Exercise description
Reproduce all the entries beneath this sentence exactly.

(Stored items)
-- Opening Marker --

(* ===== verification/Dial.v ===== *)
(** client/connection.go and the HTTP end of server/server.go: how a client gets a connection.

    [Connect] picks a way to dial by the network, sets up the connection, runs the hooks and
    starts the goroutines of the client. Over "http" the two sides first exchange a CONNECT
    request and its response, read through buffers of their own. Data arrives in segments, and
    a buffered reader takes whole segments from the socket: what it read beyond what it
    returned is gone with it. *)

From S2P Require Import Prelude GoStd Http Hooks ClientPlugins Gateway.

Module Dial.

Definition DefaultRPCPath := "/_rpcx_"%string.
(** The client's and the server's variable [connected]. *)
Definition connected := "200 Connected to rpcx"%string.
Definition server_connected := "200 Connected to rpcx"%string.

(** ** Reading a response (bufio, net/textproto, net/http) *)

Definition trimCR (l : bytes) : bytes :=
  match last l with Some 13 => take (length l - 1) l | _ => l end.

(** [bufio.Reader.ReadLine]: the line, the rest of the buffer and the segments that are still in
    the socket, which ends with [e]. A last line without an end is a line. *)
Fixpoint readLine (buf : bytes) (segs : list bytes) (e : error) : res bytes * bytes * list bytes :=
  match IndexByte 10 buf with
  | Some i => (Ok (trimCR (take i buf)), drop (S i) buf, segs)
  | None =>
      match segs with
      | s :: segs => readLine (buf ++ s) segs e
      | [] => (match buf with [] => Er e | _ => Ok buf end, [], [])
      end
  end.

Definition notEOF (e : error) : error := match e with EOF => ErrUnexpectedEOF | e => e end.

(** The lines of a header up to the empty one; the fuel is the number of bytes. *)
Fixpoint readHeaderLines (fuel : nat) (buf : bytes) (segs : list bytes) (e : error) (acc : list bytes) :
    res (list bytes) * bytes * list bytes :=
  match fuel with
  | O => (Er (notEOF e), buf, segs)
  | S fuel =>
      match readLine buf segs e with
      | (Ok [], buf, segs) => (Ok acc, buf, segs)
      | (Ok line, buf, segs) => readHeaderLines fuel buf segs e (acc ++ [line])
      | (Er err, buf, segs) => (Er (notEOF err), buf, segs)
      | (Panic w, buf, segs) => (Panic w, buf, segs)
      end
  end.

Definition total (buf : bytes) (segs : list bytes) : nat := (length buf + length (concat segs))%nat.

Definition badStringError (what : string) (val : bytes) : error :=
  errorString (what +:+ " " +:+ Quote (bytes_string val)).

-- Closing Marker --

Task response
(* ===== verification/Dial.v ===== *)
(** client/connection.go and the HTTP end of server/server.go: how a client gets a connection.

    [Connect] picks a way to dial by the network, sets up the connection, runs the hooks and
    starts the goroutines of the client. Over "http" the two sides first exchange a CONNECT
    request and its response, read through buffers of their own. Data arrives in segments, and
    a buffered reader takes whole segments from the socket: what it read beyond what it
    returned is gone with it. *)

From S2P Require Import Prelude GoStd Http Hooks ClientPlugins Gateway.

Module Dial.

Definition DefaultRPCPath := "/_rpcx_"%string.
(** The client's and the server's variable [connected]. *)
Definition connected := "200 Connected to rpcx"%string.
Definition server_connected := "200 Connected to rpcx"%string.

(** ** Reading a response (bufio, net/textproto, net/http) *)

Definition trimCR (l : bytes) : bytes :=
  match last l with Some 13 => take (length l - 1) l | _ => l end.

(** [bufio.Reader.ReadLine]: the line, the rest of the buffer and the segments that are still in
    the socket, which ends with [e]. A last line without an end is a line. *)
Fixpoint readLine (buf : bytes) (segs : list bytes) (e : error) : res bytes * bytes * list bytes :=
  match IndexByte 10 buf with
  | Some i => (Ok (trimCR (take i buf)), drop (S i) buf, segs)
  | None =>
      match segs with
      | s :: segs => readLine (buf ++ s) segs e
      | [] => (match buf with [] => Er e | _ => Ok buf end, [], [])
      end
  end.

Definition notEOF (e : error) : error := match e with EOF => ErrUnexpectedEOF | e => e end.

(** The lines of a header up to the empty one; the fuel is the number of bytes. *)
Fixpoint readHeaderLines (fuel : nat) (buf : bytes) (segs : list bytes) (e : error) (acc : list bytes) :
    res (list bytes) * bytes * list bytes :=
  match fuel with
  | O => (Er (notEOF e), buf, segs)
  | S fuel =>
      match readLine buf segs e with
      | (Ok [], buf, segs) => (Ok acc, buf, segs)
      | (Ok line, buf, segs) => readHeaderLines fuel buf segs e (acc ++ [line])
      | (Er err, buf, segs) => (Er (notEOF err), buf, segs)
      | (Panic w, buf, segs) => (Panic w, buf, segs)
      end
  end.

Definition total (buf : bytes) (segs : list bytes) : nat := (length buf + length (concat segs))%nat.

Definition badStringError (what : string) (val : bytes) : error :=
  errorString (what +:+ " " +:+ Quote (bytes_string val)).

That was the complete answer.